Ribociclib, also known as LEE011, is an orally available cyclin-dependent kinase (CDK) inhibitor targeting cyclin D1/CDK4 and cyclin D3/CDK6 cell cycle pathway, with potential antineoplastic activity. CDK4/6 inhibitor LEE011 specifically inhibits CDK4 and 6, thereby inhibiting retinoblastoma (Rb) protein phosphorylation. Inhibition of Rb phosphorylation prevents CDK-mediated G1-S phase transition, thereby arresting the cell cycle in the G1 phase, suppressing DNA synthesis and inhibiting cancer cell growth. Overexpression of CDK4/6, as seen in certain types of cancer, causes cell cycle deregulation. Ribociclib is in phase III clinical trials by Novartis for the treatment of postmenopausal women with advanced breast cancer. Phase II clinical trials are also in development for the treatment of liposarcoma, ovarian cancer, fallopian tube cancer, peritoneum cancer, endometrial cancer, and gastrointestinal cancer. Preregistration for Breast cancer (First-line therapy, Combination therapy, Late-stage disease) in the USA (PO) in November 2016.

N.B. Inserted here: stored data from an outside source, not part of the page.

(** The lines of a file, joined. *)
Definition unlines (ls : list string) : string :=
  fold_right (fun l acc => l ++ String newline acc) "" ls.

Definition backend : Backend :=
  {| read_csv := read_text;
     parse_float := parse_numeral;
     unicode_lower := ascii_lower;
     ttest_ind := fun _ _ => inr (Some 0%R, Some 1%R);
     anova_lm := fun _ _ => inr [];
     pairwise_tukeyhsd := fun _ _ => inr "";
     kruskal := fun _ => inr (Some 0%R, Some 1%R);
     posthoc_dunn := fun _ _ _ => inr [] |}.

(** A request carrying a file given by its lines and the three parameters. *)
Definition post (lines : list string) (group value test : string) : request :=
  {| files := [("file", unlines lines)];
     form := [("group", group); ("value", value); ("test", test)] |}.

(** Scenario A of the specification: two groups of two rows, t-test. *)
Definition scenario_a : request :=
  post ["group,value"; "A,1"; "A,2"; "B,3"; "B,4"] "group" "value" "ttest".

(** Scenario B: three groups of two rows, ANOVA. *)
Definition scenario_b : request :=
  post ["group,value"; "A,1"; "A,2"; "B,3"; "B,4"; "C,5"; "C,6"]
       "group" "value" "anova".

(** Scenario C: one value is not a number. *)
Definition scenario_c : request :=
  post ["group,value"; "A,1"; "A,oops"; "A,2"; "B,3"; "B,4"]
       "group" "value" "ttest".

(** Scenario D: the requested group column is not in the header. *)
Definition scenario_d : request :=
  post ["group,value"; "A,1"; "B,3"] "cohort" "value" "ttest".

(** The t-test asked on a single group. *)
Definition one_group : request :=
  post ["group,value"; "A,1"; "A,2"] "group" "value" "ttest".


(** The same column asked as group and as value. *)
Definition same_column : request :=
  post ["group,value"; "A,1"; "B,3"] "value" "value" "ttest".

(** A row whose group entry is missing. *)
Definition missing_group : request :=
  post ["group,value"; "A,1"; "B,2"; ",3"] "group" "value" "ttest".

(** A group column that bears the name of a column of the descriptives. *)
Definition reserved_label : request :=
  post ["n,value"; "low,1"; "low,2"; "high,3"; "high,4"] "n" "value" "ttest".

(** The t-test asked on a single group, the group column bearing the name of
    a column of the descriptives. *)
Definition reserved_label_one_group : request :=
  post ["n,value"; "low,1"; "low,2"] "n" "value" "ttest".

(** A group with a single row. *)
Definition single_row : request :=
  post ["group,value"; "A,1"; "B,2"; "B,3"] "group" "value" "ttest".

End Demo.

(* ------------------------------------------------------------------ *)
(** ** The CSV tables kept on the server: [_append_row], [append_csv],
    [list_data], [download_csv] (app.py, lines 160-246)

    The file system is a finite map from the location of a file to the file;
    what a path designates, and how paths are joined and made relative, is
    left to the operating system ([Os]).  The data directory is there and can
    be written to (line 26 makes it), and what a path designates there is a
    regular file that can be opened, or nothing.  A file holds text, and may
    be one that cannot be decoded as UTF-8.

    A [str] is held as the bytes of its UTF-8 encoding; a lone surrogate, which
    [json.loads] lets in and UTF-8 refuses, is held as the three bytes the same
    scheme gives it (ED, then A0-BF, then 80-BF), so that the text that cannot
    be written to a file is told from the text that can.

    The server answers requests in threads.  [_append_row] tests whether the
    file is there (line 177) before it takes [_csv_lock] (line 178), so another
    request may be served between the test and the write: [_append_row] and
    [append_csv] below are the functions run with no other request in
    between, [arrive] and [commit] are their two parts, and [run] serves
    requests in any interleaving of the parts. *)

Module Files.

(** A value decoded from JSON, as far as the handlers look at it: [None], a
    string, a dict, or any other value (a number, a boolean, a list), of which
    only the truth value, the name of the type and the text [str] gives are
    kept. *)
#[warnings="-register-all"]
Inductive pyval : Type :=
| PyNone
| PyStr (s : string)
| PyDict (d : list (string * pyval))
| PyOther (truthy : bool) (type_name : string) (str : string).

Definition truth (x : pyval) : bool :=
  match x with
  | PyNone => false
  | PyStr s => negb (String.eqb s "")
  | PyDict d => match d with [] => false | _ => true end
  | PyOther b _ _ => b
  end.

Definition type_name_of (x : pyval) : string :=
  match x with
  | PyNone => "NoneType"
  | PyStr _ => "str"
  | PyDict _ => "dict"
  | PyOther _ t _ => t
  end.

(** [d.get(k)] on a dict: [None] when the key is absent. *)
Fixpoint dict_get (k : string) (d : list (string * pyval)) : pyval :=
  match d with
  | [] => PyNone
  | (k', x) :: t => if String.eqb k k' then x else dict_get k t
  end.

(** [x or y] *)
Definition por (x y : pyval) : pyval := if truth x then x else y.

(** The message of the AttributeError raised by [x.attr] on a value without
    that attribute. *)
Definition no_attribute (x : pyval) (attr : string) : string :=
  "'" ++ type_name_of x ++ "' object has no attribute '" ++ attr ++ "'".

(** [x.get(k)] *)
Definition pget (x : pyval) (k : string) : raises pyval :=
  match x with
  | PyDict d => inr (dict_get k d)
  | _ => inl (no_attribute x "get")
  end.

(** [x.strip()] *)
Definition pstrip (x : pyval) : raises string :=
  match x with
  | PyStr s => inr (strip s)
  | _ => inl (no_attribute x "strip")
  end.

(** What the handlers take from the operating system and from the [json]
    module. *)
Record Os : Type := mkOs {
  (** [os.path.join(DATA_DIR, name)] *)
  join_data : string -> string;
  (** [os.path.relpath(path, ROOT)] *)
  relpath_root : string -> string;
  (** the location of the file that a path designates *)
  locate : string -> string;
  (** [str(d)] for a dict *)
  str_dict : list (string * pyval) -> string;
  (** [json.loads(s)] *)
  json_loads : string -> raises pyval;
  (** [str(e)] for the UnicodeEncodeError raised when the text cannot be
      encoded *)
  encode_error : string -> string
}.

(** [str(x)] *)
Definition pstr (os : Os) (x : pyval) : string :=
  match x with
  | PyNone => "None"
  | PyStr s => s
  | PyDict d => str_dict os d
  | PyOther _ _ s => s
  end.

(** A file: its name in its directory, whether [glob] finds it among the
    [*.csv] files of the data directory, whether its content can be decoded,
    and its content. *)
Record node : Type := mkNode {
  name : string;
  listed : bool;
  decodable : bool;
  text : string
}.

Definition fs : Type := list (string * node).

Fixpoint lookup_file (loc : string) (s : fs) : option node :=
  match s with
  | [] => None
  | (l, nd) :: t => if String.eqb l loc then Some nd else lookup_file loc t
  end.

(** The file at [loc] is replaced, or added when there is none. *)
Fixpoint put_file (loc : string) (nd : node) (s : fs) : fs :=
  match s with
  | [] => [(loc, nd)]
  | (l, x) :: t =>
      if String.eqb l loc then (l, nd) :: t else (l, x) :: put_file loc nd t
  end.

Deutetrabenazine (trade name Austedo) is a vesicular monoamine transporter 2 (VMAT2) inhibitor indicated for the treatment of chorea associated with Huntington’s disease. The drug was developed by Auspex Pharmaceuticals and is being commercialized by Teva Pharmaceuticals. Deutetrabenazine is a deuterated derivative of tetrabenazine. The incorporation of deuterium in place of hydrogen at the sites of primary metabolism results in metabolic clearance being slowed, allowing less frequent dosing and better tolerability.

Naldemedine (Symproic) is an opioid antagonist indicated for the treatment of opioid-induced constipation (OIC) in adult patients with chronic non-cancer pain. Naldemedine is an opioid antagonist with binding affinities for mu-, delta-, and kappa-opioid receptors. Naldemedine functions as a peripherally-acting mu-opioid receptor antagonist in tissues such as the gastrointestinal tract, thereby decreasing the constipating effects of opioids. Naldemedine is a derivative of naltrexone to which a side chain has been added that increases the molecular weight and the polar surface area, thereby reducing its ability to cross the blood-brain barrier (BBB). Naldemedine is also a substrate of the P-glycoprotein (P-gp) efflux transporter. Based on these properties, the CNS penetration of naldemedine is expected to be negligible at the recommended dose levels, limiting the potential for interference with centrally-mediated opioid analgesia. Naldemedine was approved in 2017 in both the US and Japan for the treatment of Opioid-induced Constipation.

Ertugliflozin (PF-04971729) is a potent and selective sodium-dependent glucose cotransporter 2 (SGLT2) inhibitor incorporating a unique dioxa-bicyclo[3.2.1]octane (bridged ketal) ring system. SGLT2 has become an important therapeutic target and several SGLT2-selective inhibitors are either approved or in clinical development for the management of blood glucose in patients with type 2 diabetes. Ertugliflozin demonstrated robust urinary glucose excretion in rats and an excellent preclinical safety profile. It was announced that FDA and EMA filing acceptances of three marketing applications for ertugliflozin-containing medicines for adults with type 2 diabetes.

Etelcalcetide (formerly velcalcetide, trade name Parsabiv) is a calcimimetic drug for the treatment of secondary hyperparathyroidism in patients undergoing hemodialysis. Etelcalcetide was approved (trade name Parsabiv) for the treatment of secondary hyperparathyroidism (HPT) in adult patients with chronic kidney disease (CKD) on hemodialysis in February, 2017. Etelcalcetide is a synthetic peptide calcium-sensing receptor agonist. It allosterically modulates the calcium-sensing receptor (CaSR). Etelcalcetide binds to the CaSR and enhances activation of the receptor by extracellular calcium. Activation of the CaSR on parathyroid chief cells decreases PTH secretion.